J'examinai les boites de plus près, je n'en avais jamais vu d'un tel raffinement sur le continent.
« Ca vient de Noxus. Il se peut qu'un contact là-bas soit tombé sous mon charme. Il m'offre beaucoup trop de cadeaux dans ce genre. Je ne vais pas m'en plain-
— Un Noxien ? m'étranglai-je.
— On se calme, la morveuse. Pour qui tu me prends ? Il n'a plus de Noxien que son origine depuis bien longtemps, il est infiltré pour nous livrer des informations stratégiques. Sans son aide... enfin... (Elle roula des yeux) Si tu le voyais, tu craquerais.
— Hein ? Tu parles comme si t'étais... amoureuse...
— Où tu vas chercher ça ? gloussa-t-elle. »
Elle m'arracha un sourire. Son attitude dégoulinait d'admiration. Est-ce qu'on avait toutes cet air ridiculement niais lorsqu'on évoquait l'objet de nos désirs ?
« Bon, tu devrais l'essayer, déclara-t-elle avec entrain. T'es mignonne, mais avec ça, tu seras une déesse. Et puis, c'est longue tenue, j'ai testé son efficacité. Ça ne coule pas, ça ne s'efface pas quelque soit la situation... Bon sauf si le sang de ton ennemi t'éclabousse, là, il faudra tout refaire !
— Merci...
— Allez, essaye-le pour l'amour du Ciel ! »
Elle me tira par le bras devant un grand miroir sur pied. Mon visage m'apparut si terne et fatigué, éteint. J'avais si peu dormi ces derniers temps.
Chisana ouvrit les boites pour étaler sa « peinture » sur mon visage.

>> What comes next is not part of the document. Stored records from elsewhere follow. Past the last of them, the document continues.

(** * GEOLib: the D-Stability serializers and the D-Foundations internal model

    A shallow embedding of
    - [geolib/models/dstability/serializer.py]: [DStabilityBaseSerializer],
      [DStabilityInputSerializer] and [DStabilityInputZipSerializer];
    - [geolib/models/dfoundations/internal.py]: [SoilCollection], [Profiles],
      [CPTList], [CalculationOptions], [CalculationType],
      [DFoundationsInputStructure] and [DFoundationsNenPileResults].

    Python dictionaries keep insertion order, so they are association lists
    with in-place replacement ([PyDict]).  Mutable objects that the code
    shares by reference (profiles, CPTs, lists of soils) live in explicit
    stores.  A call either returns or raises ([result]).

    The first part holds the model, the second part its properties. *)

From Stdlib Require Import Ascii String ZArith QArith.
From stdpp Require Import base strings pretty functions list.

Local Open Scope string_scope.
Local Open Scope list_scope.
Local Open Scope nat_scope.

(** * Part I: the model *)

(** ** Strings *)

Module Str.

(** [s.startswith(p)] *)
Fixpoint startswith (p s : string) : bool :=
  match p, s with
  | EmptyString, _ => true
  | String a p', String b s' => if decide (a = b) then startswith p' s' else false
  | String _ _, EmptyString => false
  end.

(** [s[n:]] *)
Fixpoint drop (n : nat) (s : string) : string :=
  match n, s with
  | 0, _ => s
  | S n', String _ s' => drop n' s'
  | S _, EmptyString => EmptyString
  end.

(** [s[-1]]; [None] stands for the [IndexError] on the empty string. *)
Fixpoint last (s : string) : option ascii :=
  match s with
  | EmptyString => None
  | String a EmptyString => Some a
  | String _ s' => last s'
  end.

(** [s.replace(old, new)] for a non-empty [old]: the occurrences of [old]
    are replaced from left to right and do not overlap.  [skip] counts the
    characters of an occurrence that are still to be dropped. *)
Fixpoint replace_from (old new : string) (skip : nat) (s : string) : string :=
  match s with
  | EmptyString => EmptyString
  | String c s' =>
      match skip with
      | S k => replace_from old new k s'
      | 0 =>
          if startswith old s
          then new +:+ replace_from old new (String.length old - 1) s'
          else String c (replace_from old new 0 s')
      end
  end.

(** With an empty [old], Python puts [new] before every character and at
    the end. *)
Fixpoint intersperse (new s : string) : string :=
  match s with
  | EmptyString => new
  | String c s' => new +:+ String c (intersperse new s')
  end.

Definition replace (old new s : string) : string :=
  match old with
  | EmptyString => intersperse new s
  | String _ _ => replace_from old new 0 s
  end.

(** [s] without the prefix [p], when it has it. *)
Definition strip_prefix (p s : string) : option string :=
  if startswith p s then Some (drop (String.length p) s) else None.

(** [s] without the suffix [suf], when it has it. *)
Fixpoint strip_suffix (suf s : string) : option string :=
  if decide (s = suf) then Some EmptyString
  else match s with
       | EmptyString => None
       | String c s' => String c <$> strip_suffix suf s'
       end.
(** C7 as stated fails: when a key already holds a result and a forced
    re-run of that mode fails, the key is not Empty afterwards, it still
    holds the earlier result. *)
Lemma C7_failed_rerun_keeps_earlier_result :
  let cfg := {| provider := gemini; apiKey := "k"; model := Some "gemini-2.5-flash" |} in
  let earlier := DiagramResult (Str "sequenceDiagram") (Str "@startuml") Undefined in
  let snap :=
    setResultCache (λ _, {[ cacheKey cfg "Diagram" := earlier ]})
      (setFile (λ _, Some {| uri := "https://files/v1"; mimeType := "video/mp4";
                             frames := None |})
         (setProviderConfig (Some cfg) initial)) in
  let env := {| extractFrames_settles := StillPending;
                generateContent_settles := λ _ _ _, Rejected "quota exceeded" |} in
  let modes : gmap string string := {[ "Diagram" := "Draw the workflow." ]} in
  let run := runMode modes snap "Diagram" true env in
  alerts run = ["Analysis error: quota exceeded"]
  ∧ finished run = true
  ∧ getCached (update run snap) "Diagram" = Some earlier
  ∧ getCached (update run snap) "Diagram" ≠ None.
Proof. by repeat split. Qed.

(** A run whose provider call returns [set_timecodes] caches the timecodes
    under the key of the active configuration, with [\'] unescaped. *)
Example runMode_caches_timecodes :
  let cfg := {| provider := openai; apiKey := "k"; model := Some "gpt-4o" |} in
  let snap :=
    setFile (λ _, Some {| uri := "blob:video"; mimeType := "video/mp4";
                          frames := Some ["f0"; "f1"] |})
      (setProviderConfig (Some cfg) initial) in
  let call :=
    {| call_name := "set_timecodes";
       call_args :=
         Obj [("timecodes",
               Arr [Obj [("time", Str "00:01"); ("text", Str "it\'s open")]])] |} in
  let env := {| extractFrames_settles := StillPending;
                generateContent_settles := λ _ _ _, Resolved [call] |} in
  let modes : gmap string string := {[ "Workflow Steps" := "List the steps." ]} in
  resultCache (update (runMode modes snap "Workflow Steps" false env) snap)
  = {[ "openai:gpt-4o:Workflow Steps" :=
         TimecodeResult
           (Arr [Obj [("time", Str "00:01"); ("text", Str "it's open")]]) ]}.
Proof. reflexivity. Qed.

(** ** Cache invalidation *)

(** Dropping a video file while a provider is configured empties the
    result cache, however the upload goes. *)
Lemma uploadVideo_clears_cache snap cfg videoFile files objectUrl remote s :
  providerConfig snap = Some cfg →
  resultCache (update (uploadVideo snap (videoFile :: files) objectUrl remote) s)
  = ∅.
Proof.
  intros Hcfg. unfold uploadVideo. rewrite Hcfg. simpl.
  destruct (bool_decide (provider cfg = gemini)); simpl; [|done].
  unfold mbind, Try_bind; simpl.
  by destruct (outcome (uploadFileToGemini videoFile (apiKey cfg) remote)).
Qed.

(** [handleProviderChange], were it called with a Gemini configuration
    while a video is loaded, would empty the result cache. *)
Lemma handleProviderChange_to_gemini_clears snap config f url s :
  file snap = Some f → vidUrl snap = Some url →
  provider config = gemini →
  resultCache (handleProviderChange snap config s) = ∅.
Proof.
  intros Hf Hu Hp. unfold handleProviderChange. rewrite Hf, Hu, Hp. done.
Qed.

(** Switching the provider with the controls that [App] renders only sets
    [providerConfig]. *)
Lemma setup_switch_keeps_cache (other back : ProviderConfig) (s : AppState) :
  let s' := onReady back (clickChange (onReady other (clickChange s))) in
  resultCache s' = resultCache s
  ∧ file s' = file s
  ∧ vidUrl s' = vidUrl s
  ∧ providerConfig s' = Some back.
Proof. done. Qed.

(** C8, the provider switch as the application performs it. With a Gemini
    configuration, a loaded video and one cached result: the user clicks
    Change, submits the setup screen with OpenAI, clicks Change and submits
    it with Gemini again. The cached result is still there (and so are the
    file handle and the video URL). [handleProviderChange], which would
    have emptied the cache on the way back to Gemini, is not what these
    controls call. A new video does empty the cache. *)
Theorem C8_provider_switch_keeps_cached_result :
  let gem := {| provider := gemini; apiKey := "k"; model := Some "gemini-2.5-flash" |} in
  let oai := {| provider := openai; apiKey := "k2"; model := Some "gpt-4o" |} in
  let earlier := DiagramResult (Str "sequenceDiagram") (Str "@startuml") Undefined in
  let s0 :=
    setResultCache (λ _, {[ cacheKey gem "Diagram" := earlier ]})
      (setFile (λ _, Some {| uri := "https://files/v1"; mimeType := "video/mp4";
                             frames := None |})
         (setVidUrl (Some "blob:video") (setProviderConfig (Some gem) initial))) in
  let switched := onReady gem (clickChange (onReady oai (clickChange s0))) in
  let handled :=
    let s1 := handleProviderChange s0 oai s0 in
    handleProviderChange s1 gem s1 in
  let dropped :=
    update (uploadVideo s0 [{| file_name := "next.mp4"; file_type := "video/mp4" |}]
              "blob:next" {| upload_reply := Throw "rejected"; get_replies := [] |})
      s0 in
  providerConfig switched = Some gem
  ∧ resultCache switched = {[ "gemini:gemini-2.5-flash:Diagram" := earlier ]}
  ∧ getCached switched "Diagram" = Some earlier
  ∧ resultCache handled = ∅
  ∧ resultCache dropped = ∅.
Proof. by repeat split. Qed.

(** * Further properties of the code *)

(** ** Schema normalizer: shape and normal form *)

(** X1. Apart from what hangs under a property named [__proto__], the
    conversion neither removes nor invents a node: a path of property and
    items steps leads to a node of the converted tree exactly when it
    leads to a node of the input and does not step into a property named
    [__proto__], and the node found is the conversion of that input
    node. *)
Theorem X1_normalizer_keeps_tree_shape (s : Schema) (path : list Step) (v : Schema) :
  descend path (convertSchemaToOpenAI (Some s)) = Some v
  ↔ (Property "__proto__" ∉ path)
    ∧ ∃ u, descend path s = Some u ∧ v = convertSchemaToOpenAI (Some u).
Proof.
  simpl. rewrite <- own_path_spec.
  destruct (forallb own_step path) eqn:Hown.
  - rewrite descend_convert by done. split.
    + destruct (descend path s) as [u|]; simpl; [|done].
      intros [= <-]. split; [done|]. by exists u.
    + intros (_ & u & -> & ->). done.
  - rewrite descend_convert_lost by done. split; [done|]. by intros [? _].
Qed.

Aussitôt, les cernes et les bleus se dissipèrent sous son habile coup d'éponge. Elle me poudra le visage, ajouta un peu de rose sur mes joues et sur mes lèvres, dessina un fin trait noir sur l'extrémité de mes paupières. Instantanément, mon regard s'était intensifié.
« Une tuerie ! Tu sauras le refaire ? se réjouit-elle. »
Mon reflet me sourit légèrement, m'assurant qu'il s'agissait bel et bien de moi. L'illusion était saisissante.
« Quand tu n'en auras plus, n'hésite pas à me faire parvenir un message.
— Tu vas repartir ? m'inquiétai-je.
— Ouais. Je dois retourner au front, j'y suis attendue. Mais on restera en contact. J'ai fait un bout de chemin avec vous... pour toi. »
Sitôt retrouvées, sitôt séparées. Mon cœur se fendit sur le coup. J'avais tout juste le temps de digérer la nouvelle que la cruelle réalité me dérobait déjà ma seule famille encore de ce monde.
« Mais quand t'auras fini ton apprentissage, n'hésites pas à nous rejoindre. J'ai testé tes pouvoirs, ils défoncent tout ! »
Elle parlait avec une assurance démesurée. Son visage rayonnait d'une joie naïve comme si rien ne pouvait nous arriver. A m'en sentir jalouse, j'enviais sa perception du monde et sa bravoure sans failles. Sa loyauté aussi. Mon regard se posa sur mon sac à dos et tout ce que son contenu représentait ; il reposait dans l'ombre au fond de la pièce. Le doute m'avait rattrapé.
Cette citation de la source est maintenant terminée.